A dead whale on the seashore of the Coquimbo region. (AFP PHOTO / SERNAPESCA)

A dead whale on the seashore of the Coquimbo region. (AFP PHOTO / SERNAPESCA)

Dead whales beached in Chile, climate change suspected

SANTIAGO, CHILE: Several huge whales have washed up dead over recent months on beaches in northern Chile, where scientists suspect they are moving in increasing numbers due to climate change.

After the beaching of hundreds of dead whales in the south last year, the trend has now shifted to areas where the phenomenon was previously rare.

Last weekend a 14-meter (46-foot) fin whale was found dead on rocks at a beach in the city of Coquimbo.

That prompted experts from the state National Fisheries and Aquiculture Service (Sernapesca) to investigate.

They say sea creatures in the Pacific off Chile’s coast are acting unusually.

“We have detected a rise in recorded cases of beached whales on the coast, which is not normal,” Sernapesca biologist Gerardo Cerda told AFP on Wednesday.

“It is strange to see this kind of incident” in the north, he said.

There have been three beachings in the region reported this year and six in 2015, Sernapesca said in a statement.

The whales migrate north from November to March during the southern winter, gathering in a marine reserve area around the Charanal Islands.
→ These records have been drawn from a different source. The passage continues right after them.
(* ===== verification/Process.v ===== *)
(** * The process box (isolate/process/box.go, process.go, archive.go)

    Children are kept in a map by pid.  [Spawn] forks under the lock of the map; the
    handler of SIGCHLD calls [wait] under the same lock, which reaps every zombie
    there is.  [Spool] unpacks an archive of the application. *)

From Stdlib Require Import ZArith Lia Ascii String.
From S2P Require Import Prelude GoPath.

(** ** Children *)

Inductive syscall := Kill (target : Z) | CmdWait (pid : Z).

Record pbox := mkPbox {
  p_children : gmap Z string;            (* Box.children: the uuids by pid *)
  p_log : list syscall
}.

(** [killPg]: SIGKILL to the group, which a negative number names. *)
Definition killPg (pgid : Z) : syscall := Kill (if 0 <? pgid then - pgid else pgid).

(** The answer of [Wait4(-1, WNOHANG)]; a reaped pid is positive. *)
Inductive wait4 := Reaped (pid : Z) | EINTR | ECHILD | NoZombie | OtherErr.

(** [wait]: [answers] are those of the calls to come; [None] when they run out while
    the loop still asks. *)
Fixpoint wait (answers : list wait4) (b : pbox) : option (list wait4 * pbox) :=
  match answers with
  | [] => None
  | Reaped pid :: answers =>
      match p_children b !! pid with
      | Some _ => wait answers (mkPbox (delete pid (p_children b)) (p_log b ++ [killPg pid; CmdWait pid]))
      | None => wait answers b
      end
  | EINTR :: answers => wait answers b
  | (ECHILD | NoZombie | OtherErr) :: answers => Some (answers, b)
  end.

(** The zombies at the time of the signal: the kernel reports each once and then none. *)
Definition zombies_answers (zs : list Z) : list wait4 := map Reaped zs ++ [ECHILD].

Definition is_killpg (pid : Z) (c : syscall) : bool :=
  match c with Kill t => t =? - pid | _ => false end.
Definition is_cmdwait (pid : Z) (c : syscall) : bool :=
  match c with CmdWait p => p =? pid | _ => false end.
Fixpoint times (p : syscall -> bool) (l : list syscall) : nat :=
  match l with [] => 0 | c :: l => (if p c then 1 else 0) + times p l end.
Lemma times_app p l k : times p (l ++ k) = (times p l + times p k)%nat.
Proof. induction l as [|c l IH]; cbn; lia. Qed.

(** One run of [wait] reaps all zombies, also those whose signals were merged:
    the workers among them leave the map, the group of each is killed once and its
    command is waited for once; other children and other pids are left alone. *)
Theorem wait_reaps_all zs b :
  NoDup zs -> Forall (λ z, 0 < z) zs -> exists b', wait (zombies_answers zs) b = Some ([], b') /\
    forall pid,
      p_children b' !! pid = (if decide (pid ∈ zs) then None else p_children b !! pid) /\
      let n := if decide (pid ∈ zs /\ is_Some (p_children b !! pid)) then 1%nat else 0%nat in
      times (is_killpg pid) (p_log b') = (times (is_killpg pid) (p_log b) + n)%nat /\
      times (is_cmdwait pid) (p_log b') = (times (is_cmdwait pid) (p_log b) + n)%nat.
Proof.
  unfold zombies_answers. revert b. induction zs as [|z zs IH]; intros b Hnd Hpos; cbn [map app wait].
  { exists b. split; [done|]. intros pid. rewrite !decide_False by set_solver. split; [done|lia]. }
  apply NoDup_cons in Hnd as [Hz Hnd]. apply Forall_cons in Hpos as [Hz0 Hpos].
  destruct (p_children b !! z) as [u|] eqn:Hc.
  - destruct (IH (mkPbox (delete z (p_children b)) (p_log b ++ [killPg z; CmdWait z])) Hnd Hpos) as (b' & E & L).
    exists b'. split; [done|]. intros pid. specialize (L pid). cbn [p_children p_log] in L.
    destruct L as (C & L). rewrite !times_app in L. unfold killPg in L. cbn [times is_killpg is_cmdwait] in L.
    destruct (Z.ltb_spec 0 z); [|lia].
    assert ((- z =? - pid) = (z =? pid)) as Ez by (destruct (Z.eqb_spec z pid), (Z.eqb_spec (- z) (- pid)); lia).
    rewrite Ez in L. destruct (Z.eqb_spec z pid) as [->|Hne].
    + rewrite decide_False in C by done. rewrite decide_False in L by naive_solver. rewrite lookup_delete_eq in C.
      rewrite !decide_True by (rewrite ?Hc; set_solver). split; [done|]. destruct L as [-> ->]. lia.
    + rewrite lookup_delete_ne in C by done. rewrite lookup_delete_ne in L by done. rewrite C. destruct L as [-> ->]. split.
      * destruct (decide (pid ∈ zs)); [by rewrite decide_True by set_solver|by rewrite decide_False by set_solver].
      * destruct (decide (pid ∈ zs /\ _)); [rewrite decide_True by set_solver|rewrite decide_False by set_solver]; lia.
  - destruct (IH b Hnd Hpos) as (b' & E & L). exists b'. split; [done|].
    intros pid. specialize (L pid). destruct L as (C & -> & ->). rewrite C. destruct (decide (pid = z)) as [->|Hne].
    + rewrite !Hc. rewrite (decide_True (P := z ∈ z :: zs)) by set_solver.
      rewrite !(decide_False (P := _ /\ _)) by (by intros [_ [? ?]]). by rewrite decide_False.
    + split.
      * destruct (decide (pid ∈ zs)); [by rewrite decide_True by set_solver|by rewrite decide_False by set_solver].
      * destruct (decide (pid ∈ zs /\ _)); [rewrite decide_True by set_solver|rewrite decide_False by set_solver]; lia.
Qed.

Definition demo_children : gmap Z string := {[7 := ""; 8 := ""]}%string.
Lemma wait_reaps_all_witness :
  exists b', wait (zombies_answers [7; 9]) (mkPbox demo_children []) = Some ([], b') /\
    p_children b' !! 7 = None /\ times (is_killpg 7) (p_log b') = 1%nat /\ times (is_killpg 9) (p_log b') = 0%nat.
Proof.
  destruct (wait_reaps_all [7; 9] (mkPbox demo_children [])) as (b' & E & L).
  - apply (bool_decide_unpack _). vm_compute. exact I.
  - repeat constructor.
  - exists b'. split; [exact E|].
    exact (conj (proj1 (L 7)) (conj (proj1 (proj2 (L 7))) (proj1 (proj2 (L 9))))).
Defined.

(** ** Spawning *)

Inductive spawn_error := SpawnDecode | SpawnEAGAIN | SpawnCancelled | SpawnStart.

Record command := mkCommand {
  cmd_Path : string;
  cmd_Args : list string;
  cmd_Env : list string;
  cmd_Dir : string
}.

Section spawn.
(** The order in which a map is ranged. *)
Context (range_ : gmap string string -> list (string * string)).

(** The command of [Spawn]: [spool] is the path of the profile, empty for the box's. *)
Definition spawn_command (spoolPath spool name executable : string) (args env : gmap string string) : command :=
  let spoolPath := if decide (spool = ""%string) then spoolPath else spool in
  let workDir := Join [spoolPath; name] in
  let execPath := if IsAbs executable then executable else Join [workDir; executable] in
  mkCommand execPath (Base executable :: concat (map (λ kv, [kv.1; kv.2]) (range_ args)))
    (map (λ kv, (kv.1 ++ "=" ++ kv.2)%string) (range_ env)) workDir.

(** [Spawn]: [acquired], [cancelled] and [started] are what the semaphore, the context
    and [newProcess] (with the pid of the child) answer; the counter is returned too. *)
Definition Spawn (decoded : bool) (acquired cancelled : bool) (started : option Z) (b : pbox) (queue : Z)
  : result spawn_error Z * pbox * Z :=
  if negb decoded then (Err SpawnDecode, b, queue)
  else
    let queue := queue + 1 in
    if 10 <? queue then (Err SpawnEAGAIN, b, queue - 1)
    else
      let queue := queue - 1 in
      if negb acquired then (Err SpawnCancelled, b, queue)
      else if cancelled then (Err SpawnCancelled, b, queue)
      else match started with
           | None => (Err SpawnStart, b, queue)
           | Some pid => (Ok pid, mkPbox (<[pid := ""%string]> (p_children b)) (p_log b), queue)
           end.
End spawn.

(** Forking and registering happen under the lock that [wait] runs under, so a child
    that dies at once is still found: it is killed and waited for like any other. *)
Lemma spawned_is_reaped acquired pid b q :
  acquired = true -> q < 10 -> 0 < pid ->
  exists b1, Spawn true acquired false (Some pid) b q = (Ok pid, b1, q) /\
  exists b2, wait (zombies_answers [pid]) b1 = Some ([], b2) /\ p_children b2 !! pid = None /\
    p_log b2 = p_log b ++ [killPg pid; CmdWait pid].
Proof.
  intros -> Hq Hp. unfold Spawn. cbn [negb]. destruct (Z.ltb_spec 10 (q + 1)); [lia|].
  eexists. split; [do 2 f_equal; lia|]. cbn. rewrite lookup_insert_eq.
  eexists. split; [done|]. cbn. by rewrite lookup_delete_eq.
Qed.

(** ** Unpacking an archive *)

Record header := mkHeader { h_Name : string; h_IsDir : bool; h_data : list byte; h_complete : bool }.

Inductive fs_op :=
  | RemoveAll (path : string)
  | Mkdir (path : string)
  | MkdirAll (path : string)
  | WriteFile (path : string) (data : list byte).

(** What can fail: [ok] answers the operations by their number. *)
Definition unpack_state : Type := list fs_op.

Section unpack.
Context (ok : nat -> bool).
(** What [os.Stat] says of a directory: there, not there, or another error. *)
Context (stat : nat -> string -> option bool).

Definition op (o : fs_op) : act unpack_state unit unit := λ l,
  (if ok (length l) then Ok tt else Err tt, l ++ [o]).

(** One entry of the archive. *)
Definition unpack_entry (target : string) (h : header) : act unpack_state unit unit := λ l,
  let path := Join [target; h_Name h] in
  if h_IsDir h then op (MkdirAll path) l
  else
    let dirpath := Dir path in
    let '(r, l) := if decide (dirpath = "."%string) then (Ok tt, l)
                   else match stat (length l) dirpath with
                        | Some true => (Ok tt, l)
                        | Some false => op (MkdirAll dirpath) l
                        | None => (Err tt, l)
                        end in
    match r with
    | Err e => (Err e, l)
    | Ok _ =>
        let '(r, l) := op (WriteFile path (h_data h)) l in
        match r with
        | Err e => (Err e, l)
        | Ok _ => (if h_complete h then Ok tt else Err tt, l)
        end
    end.

(** The entries in order; [clean]: the archive ends with [io.EOF]. *)
Fixpoint unpack_entries (target : string) (hs : list header) (clean : bool) : act unpack_state unit unit :=
  match hs with
  | [] => if clean then mret tt else throw tt
  | h :: hs => _ ← unpack_entry target h; unpack_entries target hs clean
  end.

(** [unpackArchive]: the directory is made anew. *)
Definition unpackArchive (target : string) (hs : list header) (clean : bool) : act unpack_state unit unit :=
  _ ← op (RemoveAll target);
  _ ← op (Mkdir target);
  unpack_entries target hs clean.
End unpack.

(** A member named with dots is written outside the directory of the application. *)
Lemma unpack_escapes :
  (unpackArchive (λ _, true) (λ _ _, Some true) "/var/spool/cocaine/app"
     [mkHeader "../../../../etc/cron.d/x" false [] true] true []).2 =
  [RemoveAll "/var/spool/cocaine/app"; Mkdir "/var/spool/cocaine/app"; WriteFile "/etc/cron.d/x" []].
Proof. by vm_compute. Qed.

(** ** Spooling *)

Inductive spool_error := SpoolDecode | SpoolFetch | SpoolUnpack.

(** [Spool]: fetches the archive and, unless the request was cancelled meanwhile,
    unpacks it; [archive] are the entries the archive readers find in the data. *)
Definition Spool (ok : nat -> bool) (stat : nat -> string -> option bool) (spoolPath : string)
    (spool : option string) (name : string) (fetched : option (list header * bool)) (cancelled : bool)
  : option spool_error * unpack_state :=
  match spool with
  | None => (Some SpoolDecode, [])
  | Some spool =>
      let spoolPath := if decide (spool = ""%string) then spoolPath else spool in
      match fetched with
      | None => (Some SpoolFetch, [])
      | Some (hs, clean) =>
          if cancelled then (None, [])
          else match unpackArchive ok stat (Join [spoolPath; name]) hs clean [] with
               | (Ok _, l) => (None, l)
               | (Err _, l) => (Some SpoolUnpack, l)
               end
      end
  end.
Whale numbers there have swelled over recent years, possibly drawn by a growth in the number of krill—a crustacean prized by sea creatures.

“There has been an increase in marine life in the area, possibly due to climate change,” said Frederick Toro, a conservation medicine professor at Andres Bello University.

“That may have increased the diversity of the whales,” he told AFP.

The rise in whales beaching may be a natural consequence of these greater numbers of whales in the region, Cerda said.

In the case of the fin whale found this weekend, he said investigators had ruled out the theory that the whale was harmed by a fishing boat or other human factors. The whale was thought to have died of illness or old age.

In December scientists were shocked by the discovery of 330 whales on a remote beach in the south.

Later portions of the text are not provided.